GSYİH açısından ele aldığımızda tarım sektörünün GSYİH içindeki payı yıllar itibariyle azalsa da tarım sektörü Türkiye ekonomisi için hâlâ önemini korumaktadır. Yıllar itibariyle tarımsal GSYİH değerleri sürekli artış eğilimindedir. Bu artış eğilimine karşılık, tarım sektörünün GSYİH içindeki payında sürekli bir azalma görülmektedir. 2000 yılında tarım sektörünün GSYİH’deki payı %10,1’den 2022 yılında % 6,5’e kadar düşmüştür. Şu andaki 12,7 ve devamında gelecek küçülme rakamları Türk ekonomisinin makro dengeleri üzerinde olumsuz sonuçlar yaratacaktır.

Tarımsal İstihdam: Tüm dünyada tarımda yaşanan makineleşme ve sanayiyle birlikte tarımsal istihdamdaki azalma gecikmeli de olsa, Türkiye’de de görülmektedir.

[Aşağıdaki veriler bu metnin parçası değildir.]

(** C33. A log that is put back to an earlier moment is reported, as long as the
    mirror of its anchor is there.  The agent runs from an empty log, with
    writes, rotations, ticks and pushes in any interleaving; afterwards an
    intruder replaces the files of the log by those of an earlier moment, when
    [j] events had been written, and removes the state file or puts back the
    old one.  The agent is started again and compares the head it has recovered
    with the mirror: it reports a truncation, with the two numbers, exactly when
    fewer events are left than there were when the head was asked for that was
    pushed last, and otherwise it reports nothing.  The mirror is a file; an
    intruder who leaves the newer state file is not reported
    ([kept_state_hides_rollback]). *)
Theorem rollback_detected {DG : Digest} {FT : FloatText} {UC : GoUnicode} dir base key l fs a before after s1 s2 fs' opts answer :
  dir <> "" -> dir <> "." -> "/"%char ∉ bytes base ->
  a_url a = "" -> a_filePath a <> "" -> a_lastSeq a = 0 -> Forall (fun t => valid_utf8 t = true) [a_hostname a; a_bootID a] ->
  elsewhere dir base l (a_filePath a) -> fs !! a_filePath a = None -> fresh_log dir base key l fs ->
  moves (start l a fs) before = Some s1 -> run_ok dir base (start l a fs) before ->
  moves s1 after = Some s2 -> run_ok dir base s1 after ->
  let j := k_written (count before) in
  let m := k_pushed (count (before ++ after)) in
  0 < j -> k_written (count (before ++ after)) < 2 ^ 64 ->
  (forall k, of_log dir base k -> fs' !! k = y_files s1 !! k) -> fs' !! a_filePath a = y_files s2 !! a_filePath a ->
  lines_fit fs' (log_path dir base) -> EnableChain opts = true ->
  default zeroState (loadState fs' (statePathFor opts (log_path dir base))) = zeroState
  \/ loadState fs' (statePathFor opts (log_path dir base)) = Some (ChainSnapshot (Some (y_log s1))) ->
  let st := cw_state (newChainWriter fs' (log_path dir base) opts) in
  CrossVerify (Some a) fs' answer (ChainID st) (LastSeq st) (LastHash st) = if j <? m then [Truncation m j] else [].
Proof.
  intros H1 H2 H3 Hu Hf Hl Ht [Ha Hsp] Hmir Hfresh Hm1 Ho1 Hm2 Ho2 j m Hj Hlt Heq Hm Hfit Hen Hstate st.
  assert (count (before ++ after) = foldl mark (count before) after) as Ec by apply foldl_app.
  rewrite Ec in Hlt. assert (m = k_pushed (foldl mark (count before) after)) as Em by (by unfold m; rewrite Ec). clearbody m.
  pose proof (start_inv dir base key a _ Hu Hf (conj Ha Hsp) Ht l fs Hfresh eq_refl Hl Hmir) as H0.
  pose proof (mark_written (count before) after).
  edestruct (moves_inv dir base key) with (ms := before) as [es1 Hi1]; [done..|exact H0|done|done|unfold count in *; lia|].
  edestruct (moves_inv dir base key) with (ms := after) as [es2 Hi2]; [done..|exact Hi1|done|done|done|].
  fold (count before) in Hi1, Hi2. cbn [app] in Hi1, Hi2.
  destruct Hi1 as ((Hlog & _ & Hhm) & (Hlen & _ & Hb) & _). destruct Hi2 as ((Hlog2 & _ & _) & (Hlen2 & Hp & Hb2) & _ & _ & Hmi).
  assert (es1 <> []) as Hne by (intros ->; simpl in *; lia).
  destruct (restart_head dir base key H1 H2 H3 a _ Hu Hf (conj Ha Hsp) Ht (y_log s1) (y_files s1) es1 fs' opts Hlog Hne Heq Hfit Hen Hstate) as (E1 & E2 & E3).
  destruct (writer_head dir base key _ _ _ Hlog Hhm ltac:(lia)) as (W1 & _ & W2). destruct W2 as [_ W2]; [lia|].
  unfold cid_of in Hmi. rewrite (same_chain dir base key _ _ _ _ _ _ Hlog Hlog2 Hne) in Hmi.
  unfold st. rewrite E1, E2, E3, W1, W2, Hlen.
  rewrite (crossverify_mirror a fs' answer _ (hash_at (es1 ++ es2)) m); [|done|done| |lia|].
  - fold j. destruct (bool_decide_reflect (m = 0)) as [->|Hm0]; [by rewrite (proj2 (Z.ltb_ge _ _)) by lia|].
    destruct (j <? m); [done|]. destruct (bool_decide_reflect (j = m)) as [<-|]; [|done].
    rewrite hash_at_app by lia. by rewrite (bool_decide_true (hash_at es1 j = hash_at es1 j)), andb_false_r.
  - unfold mirrors in *. rewrite Hm, Em. exact Hmi.
  - eapply (hash_at_nonempty dir base key); [done..|exact Hlog2|by destruct es1|lia].
Qed.

(** ** A log that is put back *)

Module Sample.
Import LogRun.Sample.
#[local] Instance unicode : GoUnicode := {| uni_equalFold := String.eqb; uni_toLower := id |}.
#[local] Instance floats : FloatText := {| float_text _ := None |}.
#[local] Existing Instance checksum_digest.

Definition anchor : Anchor := mkAnchor "" "/m" "h" "b" 0.
Definition write : move := MWrite (mkCall no_faults now "h" None (event [])).
Definition push : list move := [MTick; MTake; MPush now (mkPushEnv None true)].
Definition before : list move := write :: push ++ [write].
Definition after : list move := write :: push ++ [MStop; MQuit].

Definition s0 : sys := start (logger 500 2) anchor fs0.
Definition s1 : sys := default s0 (moves s0 before).
Definition s2 : sys := default s0 (moves s1 after).

(** The log of the earlier moment without its state file, and the mirror. *)
Definition put_back : files :=
  <["/m" := default [] (y_files s2 !! "/m")]> (delete (path +:+ ".state") (y_files s1)).
Definition options : IntegrityOptions := mkIntegrityOptions true "" key "".
Definition recovered : ChainState := cw_state (newChainWriter put_back path options).
Definition check (a : Anchor) (fs : files) : list anchor_issue :=
  CrossVerify (Some a) fs None (ChainID recovered) (LastSeq recovered) (LastHash recovered).

Lemma not_log k : rkey "/var" "e" k = None -> k <> path -> ~ of_log "/var" "e" k.
Proof. intros Hk Hp [E|[n E]]; [done|congruence]. Qed.

Lemma write_ok s : l_host (y_log s) = "h" -> room "/var" "e" (y_log s) (y_files s) -> move_ok "/var" "e" s write.
Proof.
  intros Hh Hr. split; [by repeat split|]. split; [|exact Hr].
  destruct (proj1 (proj1 (Forall_cons _ _ _) plain_ok)) as (_ & _ & _ & H).
  rewrite (fill_host (y_log s) (mkLogger "" "h" false 0 0 (mkChainWriter false [] "" zeroState "") None noRemote)) by exact Hh. exact H.
Qed.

Ancak diğer ülkelerde görülmeyen, genç nüfusun tarımdan ayrılması, iç göç, tarımsal borçların birikmesi, tarımın ve gıda üretiminin sürdürülebilir olmaktan çıkması aynı zamanda tüketicinin sağlıklı ve uygun fiyatlı gıdaya ulaşımını zorlaştırırken bu % 12,7’lik küçülme beraberinde arz noksanlığı ile beraber gıda ve tarım ürünleri üretici fiyatlarına yansıyacaktır.

Bu sonuçlar ekili/dikili tarım arazlerinde azalma yanında hayvancılık potansiyelinin gerilemesine ve tarımda istihdama doğrudan negatif etki yapacaktır.

Buna ek olarak İşlenen tarım alanlarının azalması ve tarımda teknoloji kullanımının artmasının sonuçlarından birisi de gene tarımda istihdamda azalma ve gerilemeye yol açacaktır.

Türkiye’de tarım sektörünün beslenmeye, nüfusa, istihdama, tüketime, sanayiye, ödemeler dengesine, milli gelire, ekolojik dengeye ve biyolojik çeşitliliğe olan katkıları dikkate alındığında göz ardı edilmesi mümkün olmayan bir sektördür. Kısacası tarım makro ekonomiden çevre sorunlarına kadar her konuyla yakından ve doğrudan ilgilidir. Mevcut tarım sektöründeki % 12,7 oranındaki küçülme tarımın bu alanlardaki olumlu etkisini azaltacaktır.